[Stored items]
=== Section Start ===
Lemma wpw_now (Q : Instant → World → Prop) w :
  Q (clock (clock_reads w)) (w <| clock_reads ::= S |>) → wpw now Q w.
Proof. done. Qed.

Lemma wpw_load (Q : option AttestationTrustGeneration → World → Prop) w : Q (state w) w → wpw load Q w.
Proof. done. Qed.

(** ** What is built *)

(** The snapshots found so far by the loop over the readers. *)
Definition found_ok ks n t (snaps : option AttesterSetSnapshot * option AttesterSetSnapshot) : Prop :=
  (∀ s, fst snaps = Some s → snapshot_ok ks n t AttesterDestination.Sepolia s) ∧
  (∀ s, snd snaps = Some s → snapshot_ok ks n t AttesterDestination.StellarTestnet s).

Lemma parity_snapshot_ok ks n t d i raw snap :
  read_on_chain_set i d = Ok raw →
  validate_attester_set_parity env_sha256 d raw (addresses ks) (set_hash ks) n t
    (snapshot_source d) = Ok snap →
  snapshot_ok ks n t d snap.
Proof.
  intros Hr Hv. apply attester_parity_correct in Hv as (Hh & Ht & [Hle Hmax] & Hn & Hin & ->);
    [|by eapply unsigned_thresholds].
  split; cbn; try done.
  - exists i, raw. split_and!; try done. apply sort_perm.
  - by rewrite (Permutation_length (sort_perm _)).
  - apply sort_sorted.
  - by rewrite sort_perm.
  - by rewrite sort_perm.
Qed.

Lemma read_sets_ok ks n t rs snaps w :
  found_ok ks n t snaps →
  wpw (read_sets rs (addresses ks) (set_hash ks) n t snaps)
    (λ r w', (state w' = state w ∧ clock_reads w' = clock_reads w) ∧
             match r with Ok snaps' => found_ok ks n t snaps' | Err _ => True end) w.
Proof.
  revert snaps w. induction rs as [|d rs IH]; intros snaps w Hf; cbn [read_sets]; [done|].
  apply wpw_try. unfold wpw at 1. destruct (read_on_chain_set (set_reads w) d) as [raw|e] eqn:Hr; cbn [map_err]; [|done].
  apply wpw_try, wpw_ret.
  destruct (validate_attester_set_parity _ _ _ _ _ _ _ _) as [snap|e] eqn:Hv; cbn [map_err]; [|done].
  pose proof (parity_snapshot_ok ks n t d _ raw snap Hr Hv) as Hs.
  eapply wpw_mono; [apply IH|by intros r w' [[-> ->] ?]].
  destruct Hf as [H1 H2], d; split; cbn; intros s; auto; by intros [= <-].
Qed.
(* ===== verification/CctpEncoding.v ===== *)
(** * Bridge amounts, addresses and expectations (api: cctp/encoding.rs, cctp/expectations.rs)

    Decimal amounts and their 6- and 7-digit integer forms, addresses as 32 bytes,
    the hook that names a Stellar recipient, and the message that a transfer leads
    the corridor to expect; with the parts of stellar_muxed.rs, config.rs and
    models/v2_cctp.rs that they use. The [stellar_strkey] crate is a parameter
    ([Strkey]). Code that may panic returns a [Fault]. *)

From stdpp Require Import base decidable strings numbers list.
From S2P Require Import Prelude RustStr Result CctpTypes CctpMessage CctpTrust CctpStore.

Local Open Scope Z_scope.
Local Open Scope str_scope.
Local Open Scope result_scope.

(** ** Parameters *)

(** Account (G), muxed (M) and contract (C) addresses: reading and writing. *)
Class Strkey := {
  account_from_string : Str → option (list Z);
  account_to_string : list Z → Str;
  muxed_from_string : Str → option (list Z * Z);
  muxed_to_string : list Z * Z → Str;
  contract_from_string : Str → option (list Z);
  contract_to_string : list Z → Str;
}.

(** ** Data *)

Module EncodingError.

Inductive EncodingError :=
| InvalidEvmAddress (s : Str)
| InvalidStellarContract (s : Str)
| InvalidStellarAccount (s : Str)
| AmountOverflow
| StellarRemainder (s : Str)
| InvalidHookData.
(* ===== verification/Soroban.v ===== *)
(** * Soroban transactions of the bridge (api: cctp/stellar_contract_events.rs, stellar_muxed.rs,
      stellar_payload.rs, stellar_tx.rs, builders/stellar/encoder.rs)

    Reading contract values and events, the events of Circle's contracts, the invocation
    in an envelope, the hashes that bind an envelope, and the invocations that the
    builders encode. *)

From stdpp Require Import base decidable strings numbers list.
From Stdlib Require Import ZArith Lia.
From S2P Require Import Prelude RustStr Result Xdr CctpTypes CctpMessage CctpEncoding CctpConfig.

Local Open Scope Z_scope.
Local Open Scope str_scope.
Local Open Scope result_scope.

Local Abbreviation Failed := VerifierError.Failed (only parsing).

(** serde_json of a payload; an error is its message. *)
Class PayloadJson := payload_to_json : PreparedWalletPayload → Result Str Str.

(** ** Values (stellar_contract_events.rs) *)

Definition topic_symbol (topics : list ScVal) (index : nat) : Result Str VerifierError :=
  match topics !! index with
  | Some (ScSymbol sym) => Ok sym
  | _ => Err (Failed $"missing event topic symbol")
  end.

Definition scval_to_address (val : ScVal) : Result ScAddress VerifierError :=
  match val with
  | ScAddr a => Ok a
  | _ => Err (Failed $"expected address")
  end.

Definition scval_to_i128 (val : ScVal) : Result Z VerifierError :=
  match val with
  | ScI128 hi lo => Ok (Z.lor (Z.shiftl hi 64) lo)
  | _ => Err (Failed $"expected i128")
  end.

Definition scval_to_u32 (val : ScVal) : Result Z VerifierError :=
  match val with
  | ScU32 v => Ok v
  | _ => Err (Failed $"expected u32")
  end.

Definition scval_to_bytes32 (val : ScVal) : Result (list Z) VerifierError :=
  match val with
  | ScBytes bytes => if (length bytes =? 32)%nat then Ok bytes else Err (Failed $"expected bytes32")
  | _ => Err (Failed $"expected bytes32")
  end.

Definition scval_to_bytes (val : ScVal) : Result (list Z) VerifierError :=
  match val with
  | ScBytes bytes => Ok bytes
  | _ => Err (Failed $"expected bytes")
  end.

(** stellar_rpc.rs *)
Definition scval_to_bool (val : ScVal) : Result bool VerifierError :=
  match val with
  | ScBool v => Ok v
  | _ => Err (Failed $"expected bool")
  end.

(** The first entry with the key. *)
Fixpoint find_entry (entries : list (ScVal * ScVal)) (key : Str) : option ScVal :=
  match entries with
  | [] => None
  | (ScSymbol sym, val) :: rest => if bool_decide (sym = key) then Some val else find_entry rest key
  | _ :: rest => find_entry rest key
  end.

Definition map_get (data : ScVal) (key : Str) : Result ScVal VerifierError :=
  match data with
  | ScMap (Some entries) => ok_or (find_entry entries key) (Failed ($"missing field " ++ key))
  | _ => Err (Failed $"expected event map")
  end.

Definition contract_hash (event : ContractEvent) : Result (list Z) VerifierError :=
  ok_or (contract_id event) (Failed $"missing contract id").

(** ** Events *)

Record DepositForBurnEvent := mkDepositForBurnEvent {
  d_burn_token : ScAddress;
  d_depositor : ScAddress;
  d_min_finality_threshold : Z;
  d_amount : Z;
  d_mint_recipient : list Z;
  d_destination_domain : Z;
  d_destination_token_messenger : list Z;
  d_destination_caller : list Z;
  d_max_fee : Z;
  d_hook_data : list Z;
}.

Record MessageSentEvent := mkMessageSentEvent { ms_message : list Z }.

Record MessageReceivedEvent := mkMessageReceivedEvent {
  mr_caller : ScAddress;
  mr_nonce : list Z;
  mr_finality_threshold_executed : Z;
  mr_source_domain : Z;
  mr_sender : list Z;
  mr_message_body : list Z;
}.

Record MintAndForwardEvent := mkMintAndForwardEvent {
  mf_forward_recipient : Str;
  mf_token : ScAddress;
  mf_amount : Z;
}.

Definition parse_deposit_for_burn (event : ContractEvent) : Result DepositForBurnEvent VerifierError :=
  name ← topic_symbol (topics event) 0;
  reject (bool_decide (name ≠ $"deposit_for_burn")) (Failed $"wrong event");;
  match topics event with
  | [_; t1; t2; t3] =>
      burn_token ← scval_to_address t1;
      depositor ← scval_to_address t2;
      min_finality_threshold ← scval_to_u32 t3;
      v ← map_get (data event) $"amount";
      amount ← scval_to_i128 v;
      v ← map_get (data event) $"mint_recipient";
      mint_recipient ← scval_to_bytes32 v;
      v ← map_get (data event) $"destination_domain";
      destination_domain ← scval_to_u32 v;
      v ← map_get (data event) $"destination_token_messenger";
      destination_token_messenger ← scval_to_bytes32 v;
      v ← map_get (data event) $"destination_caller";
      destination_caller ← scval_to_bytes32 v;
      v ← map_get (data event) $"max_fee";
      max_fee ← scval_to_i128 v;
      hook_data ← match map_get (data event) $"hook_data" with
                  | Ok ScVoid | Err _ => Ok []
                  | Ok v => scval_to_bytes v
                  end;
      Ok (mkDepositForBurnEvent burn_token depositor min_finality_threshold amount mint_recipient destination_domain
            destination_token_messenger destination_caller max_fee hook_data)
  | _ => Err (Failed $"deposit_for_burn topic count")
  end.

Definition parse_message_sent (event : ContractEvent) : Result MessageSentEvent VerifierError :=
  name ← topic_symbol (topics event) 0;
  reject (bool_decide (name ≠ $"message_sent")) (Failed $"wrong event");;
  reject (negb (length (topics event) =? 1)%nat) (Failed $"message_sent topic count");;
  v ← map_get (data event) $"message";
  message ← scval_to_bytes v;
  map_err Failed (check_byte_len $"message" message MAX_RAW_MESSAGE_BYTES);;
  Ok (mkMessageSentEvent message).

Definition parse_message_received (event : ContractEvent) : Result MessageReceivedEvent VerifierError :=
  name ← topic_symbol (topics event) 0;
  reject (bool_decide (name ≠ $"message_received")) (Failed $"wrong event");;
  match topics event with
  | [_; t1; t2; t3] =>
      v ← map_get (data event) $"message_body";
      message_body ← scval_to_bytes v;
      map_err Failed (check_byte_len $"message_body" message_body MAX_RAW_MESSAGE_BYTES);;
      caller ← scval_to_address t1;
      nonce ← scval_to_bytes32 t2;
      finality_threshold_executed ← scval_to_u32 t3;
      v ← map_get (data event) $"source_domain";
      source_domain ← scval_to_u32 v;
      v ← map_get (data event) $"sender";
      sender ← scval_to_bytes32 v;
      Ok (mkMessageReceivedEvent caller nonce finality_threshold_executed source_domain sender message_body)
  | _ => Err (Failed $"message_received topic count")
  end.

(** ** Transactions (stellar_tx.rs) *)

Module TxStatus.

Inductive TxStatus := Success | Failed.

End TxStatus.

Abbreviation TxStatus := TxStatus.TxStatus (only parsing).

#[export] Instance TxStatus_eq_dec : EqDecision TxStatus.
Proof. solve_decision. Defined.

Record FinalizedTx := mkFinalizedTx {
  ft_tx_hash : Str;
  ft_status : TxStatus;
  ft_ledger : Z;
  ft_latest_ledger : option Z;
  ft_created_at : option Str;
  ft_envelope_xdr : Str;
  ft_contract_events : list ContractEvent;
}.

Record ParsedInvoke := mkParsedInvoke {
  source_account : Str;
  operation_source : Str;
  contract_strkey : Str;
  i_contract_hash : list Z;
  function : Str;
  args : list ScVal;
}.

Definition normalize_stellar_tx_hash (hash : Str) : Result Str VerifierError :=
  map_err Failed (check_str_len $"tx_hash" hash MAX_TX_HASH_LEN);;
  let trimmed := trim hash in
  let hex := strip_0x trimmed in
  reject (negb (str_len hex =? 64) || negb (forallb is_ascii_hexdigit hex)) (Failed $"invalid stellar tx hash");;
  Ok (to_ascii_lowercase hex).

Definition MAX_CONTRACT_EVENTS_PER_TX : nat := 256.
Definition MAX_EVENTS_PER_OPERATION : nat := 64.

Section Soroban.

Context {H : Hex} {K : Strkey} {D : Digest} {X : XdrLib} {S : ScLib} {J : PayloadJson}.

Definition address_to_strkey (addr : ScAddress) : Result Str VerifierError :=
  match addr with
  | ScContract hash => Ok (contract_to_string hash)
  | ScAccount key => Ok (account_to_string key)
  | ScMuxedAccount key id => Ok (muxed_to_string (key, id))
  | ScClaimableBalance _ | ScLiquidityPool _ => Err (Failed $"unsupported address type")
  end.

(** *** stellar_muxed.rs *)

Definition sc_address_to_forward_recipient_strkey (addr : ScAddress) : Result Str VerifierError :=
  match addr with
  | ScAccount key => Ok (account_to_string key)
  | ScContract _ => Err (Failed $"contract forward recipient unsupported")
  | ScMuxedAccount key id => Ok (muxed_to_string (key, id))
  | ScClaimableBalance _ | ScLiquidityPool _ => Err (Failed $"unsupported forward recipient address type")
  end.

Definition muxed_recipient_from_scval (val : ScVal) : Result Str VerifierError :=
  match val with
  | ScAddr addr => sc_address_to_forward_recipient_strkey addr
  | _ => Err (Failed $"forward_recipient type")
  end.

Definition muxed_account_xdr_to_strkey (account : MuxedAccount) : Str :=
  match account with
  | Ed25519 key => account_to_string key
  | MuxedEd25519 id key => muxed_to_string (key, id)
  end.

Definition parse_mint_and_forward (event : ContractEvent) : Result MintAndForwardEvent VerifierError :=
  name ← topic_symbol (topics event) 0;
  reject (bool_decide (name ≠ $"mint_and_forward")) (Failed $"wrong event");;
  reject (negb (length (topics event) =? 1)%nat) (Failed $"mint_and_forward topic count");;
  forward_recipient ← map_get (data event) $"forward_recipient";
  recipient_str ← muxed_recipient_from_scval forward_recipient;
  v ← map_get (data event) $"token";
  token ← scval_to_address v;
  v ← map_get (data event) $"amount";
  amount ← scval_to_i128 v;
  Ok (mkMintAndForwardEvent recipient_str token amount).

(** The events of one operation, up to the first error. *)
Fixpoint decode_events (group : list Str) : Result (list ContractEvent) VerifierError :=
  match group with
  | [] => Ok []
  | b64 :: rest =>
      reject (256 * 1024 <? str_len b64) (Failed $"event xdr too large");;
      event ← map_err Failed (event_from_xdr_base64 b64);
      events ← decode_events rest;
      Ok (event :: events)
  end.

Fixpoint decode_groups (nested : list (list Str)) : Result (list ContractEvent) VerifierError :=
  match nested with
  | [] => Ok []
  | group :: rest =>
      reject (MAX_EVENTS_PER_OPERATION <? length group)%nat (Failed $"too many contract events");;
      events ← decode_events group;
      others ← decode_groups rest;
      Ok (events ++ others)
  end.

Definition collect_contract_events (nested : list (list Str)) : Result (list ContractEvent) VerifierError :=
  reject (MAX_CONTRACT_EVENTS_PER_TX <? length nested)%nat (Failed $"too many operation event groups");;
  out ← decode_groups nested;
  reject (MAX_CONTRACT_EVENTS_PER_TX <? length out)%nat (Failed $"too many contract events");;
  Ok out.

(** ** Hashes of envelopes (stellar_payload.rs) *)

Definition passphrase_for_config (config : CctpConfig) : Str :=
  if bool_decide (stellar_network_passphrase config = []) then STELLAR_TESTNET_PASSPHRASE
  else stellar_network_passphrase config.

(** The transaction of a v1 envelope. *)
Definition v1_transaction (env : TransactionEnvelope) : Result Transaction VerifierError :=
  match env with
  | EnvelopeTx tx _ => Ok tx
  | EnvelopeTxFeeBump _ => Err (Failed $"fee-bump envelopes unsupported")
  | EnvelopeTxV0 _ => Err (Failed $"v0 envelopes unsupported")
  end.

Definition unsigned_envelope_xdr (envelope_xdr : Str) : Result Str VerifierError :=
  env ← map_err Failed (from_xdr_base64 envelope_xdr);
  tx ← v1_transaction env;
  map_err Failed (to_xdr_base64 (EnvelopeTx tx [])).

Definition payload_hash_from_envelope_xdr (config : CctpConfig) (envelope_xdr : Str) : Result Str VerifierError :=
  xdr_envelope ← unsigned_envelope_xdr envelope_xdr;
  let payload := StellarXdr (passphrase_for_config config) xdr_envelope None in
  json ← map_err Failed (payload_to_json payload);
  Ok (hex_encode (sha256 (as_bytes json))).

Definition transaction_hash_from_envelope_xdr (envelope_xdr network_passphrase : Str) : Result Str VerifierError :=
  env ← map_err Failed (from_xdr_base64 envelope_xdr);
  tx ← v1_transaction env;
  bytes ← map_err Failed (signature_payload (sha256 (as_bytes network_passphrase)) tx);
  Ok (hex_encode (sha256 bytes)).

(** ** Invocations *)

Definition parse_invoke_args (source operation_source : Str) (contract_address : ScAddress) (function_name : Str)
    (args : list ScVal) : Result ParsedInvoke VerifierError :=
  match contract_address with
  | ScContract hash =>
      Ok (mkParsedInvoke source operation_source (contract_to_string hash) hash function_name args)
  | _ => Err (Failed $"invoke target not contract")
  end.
=== Section End ===
=== Section Start ===
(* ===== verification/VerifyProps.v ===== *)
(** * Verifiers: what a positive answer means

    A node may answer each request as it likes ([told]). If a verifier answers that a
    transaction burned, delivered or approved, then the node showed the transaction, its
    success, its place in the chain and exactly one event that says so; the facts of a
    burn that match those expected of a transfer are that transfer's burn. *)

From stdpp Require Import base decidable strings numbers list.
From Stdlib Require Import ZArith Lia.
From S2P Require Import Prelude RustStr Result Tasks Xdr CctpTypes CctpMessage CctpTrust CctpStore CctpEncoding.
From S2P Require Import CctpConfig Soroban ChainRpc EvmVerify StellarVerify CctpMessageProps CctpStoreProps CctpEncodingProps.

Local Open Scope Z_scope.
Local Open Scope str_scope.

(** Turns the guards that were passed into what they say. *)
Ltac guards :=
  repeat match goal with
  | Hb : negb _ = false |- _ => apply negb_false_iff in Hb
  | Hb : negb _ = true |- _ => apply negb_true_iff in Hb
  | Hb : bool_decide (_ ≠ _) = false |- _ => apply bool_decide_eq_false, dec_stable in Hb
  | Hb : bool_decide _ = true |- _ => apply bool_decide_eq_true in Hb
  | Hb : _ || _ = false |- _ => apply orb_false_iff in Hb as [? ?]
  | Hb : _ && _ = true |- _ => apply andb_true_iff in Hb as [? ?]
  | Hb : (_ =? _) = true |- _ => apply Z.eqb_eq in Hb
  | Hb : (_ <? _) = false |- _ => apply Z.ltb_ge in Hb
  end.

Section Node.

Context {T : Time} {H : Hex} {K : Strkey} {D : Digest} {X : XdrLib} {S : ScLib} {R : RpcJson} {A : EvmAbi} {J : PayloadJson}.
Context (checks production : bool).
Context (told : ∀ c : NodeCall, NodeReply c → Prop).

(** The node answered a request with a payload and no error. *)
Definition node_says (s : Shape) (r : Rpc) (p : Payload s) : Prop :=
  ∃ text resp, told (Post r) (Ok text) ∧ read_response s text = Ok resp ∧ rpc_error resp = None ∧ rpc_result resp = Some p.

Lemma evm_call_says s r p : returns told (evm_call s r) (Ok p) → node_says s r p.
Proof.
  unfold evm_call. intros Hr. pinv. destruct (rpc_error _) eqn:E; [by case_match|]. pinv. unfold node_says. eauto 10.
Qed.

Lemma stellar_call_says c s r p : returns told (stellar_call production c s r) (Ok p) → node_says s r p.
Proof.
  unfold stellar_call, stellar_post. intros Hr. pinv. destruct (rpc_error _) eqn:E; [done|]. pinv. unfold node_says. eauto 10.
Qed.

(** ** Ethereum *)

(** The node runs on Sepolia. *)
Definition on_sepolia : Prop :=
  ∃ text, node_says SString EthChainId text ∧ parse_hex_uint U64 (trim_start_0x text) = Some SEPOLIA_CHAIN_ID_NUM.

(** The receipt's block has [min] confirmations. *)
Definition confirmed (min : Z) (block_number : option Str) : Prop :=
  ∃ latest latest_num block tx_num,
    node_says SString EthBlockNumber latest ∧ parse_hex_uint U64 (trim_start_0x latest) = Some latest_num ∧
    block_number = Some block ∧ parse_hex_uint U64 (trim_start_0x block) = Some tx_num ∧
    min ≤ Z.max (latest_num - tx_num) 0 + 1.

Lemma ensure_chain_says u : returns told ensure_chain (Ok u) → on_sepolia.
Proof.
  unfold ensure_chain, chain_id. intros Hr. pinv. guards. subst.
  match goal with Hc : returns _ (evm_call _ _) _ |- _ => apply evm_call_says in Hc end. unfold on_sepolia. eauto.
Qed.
=== Section End ===
• Exercise prompt:
Beginning with the line that has "found_ok ks n t snaps →" and ending with the line that has "account_to_string : list Z → Str;", set down the lines above exactly and include no others.

• Solution to this exercise:
  found_ok ks n t snaps →
  wpw (read_sets rs (addresses ks) (set_hash ks) n t snaps)
    (λ r w', (state w' = state w ∧ clock_reads w' = clock_reads w) ∧
             match r with Ok snaps' => found_ok ks n t snaps' | Err _ => True end) w.
Proof.
  revert snaps w. induction rs as [|d rs IH]; intros snaps w Hf; cbn [read_sets]; [done|].
  apply wpw_try. unfold wpw at 1. destruct (read_on_chain_set (set_reads w) d) as [raw|e] eqn:Hr; cbn [map_err]; [|done].
  apply wpw_try, wpw_ret.
  destruct (validate_attester_set_parity _ _ _ _ _ _ _ _) as [snap|e] eqn:Hv; cbn [map_err]; [|done].
  pose proof (parity_snapshot_ok ks n t d _ raw snap Hr Hv) as Hs.
  eapply wpw_mono; [apply IH|by intros r w' [[-> ->] ?]].
  destruct Hf as [H1 H2], d; split; cbn; intros s; auto; by intros [= <-].
Qed.
(* ===== verification/CctpEncoding.v ===== *)
(** * Bridge amounts, addresses and expectations (api: cctp/encoding.rs, cctp/expectations.rs)

    Decimal amounts and their 6- and 7-digit integer forms, addresses as 32 bytes,
    the hook that names a Stellar recipient, and the message that a transfer leads
    the corridor to expect; with the parts of stellar_muxed.rs, config.rs and
    models/v2_cctp.rs that they use. The [stellar_strkey] crate is a parameter
    ([Strkey]). Code that may panic returns a [Fault]. *)

From stdpp Require Import base decidable strings numbers list.
From S2P Require Import Prelude RustStr Result CctpTypes CctpMessage CctpTrust CctpStore.

Local Open Scope Z_scope.
Local Open Scope str_scope.
Local Open Scope result_scope.

(** ** Parameters *)

(** Account (G), muxed (M) and contract (C) addresses: reading and writing. *)
Class Strkey := {
  account_from_string : Str → option (list Z);
  account_to_string : list Z → Str;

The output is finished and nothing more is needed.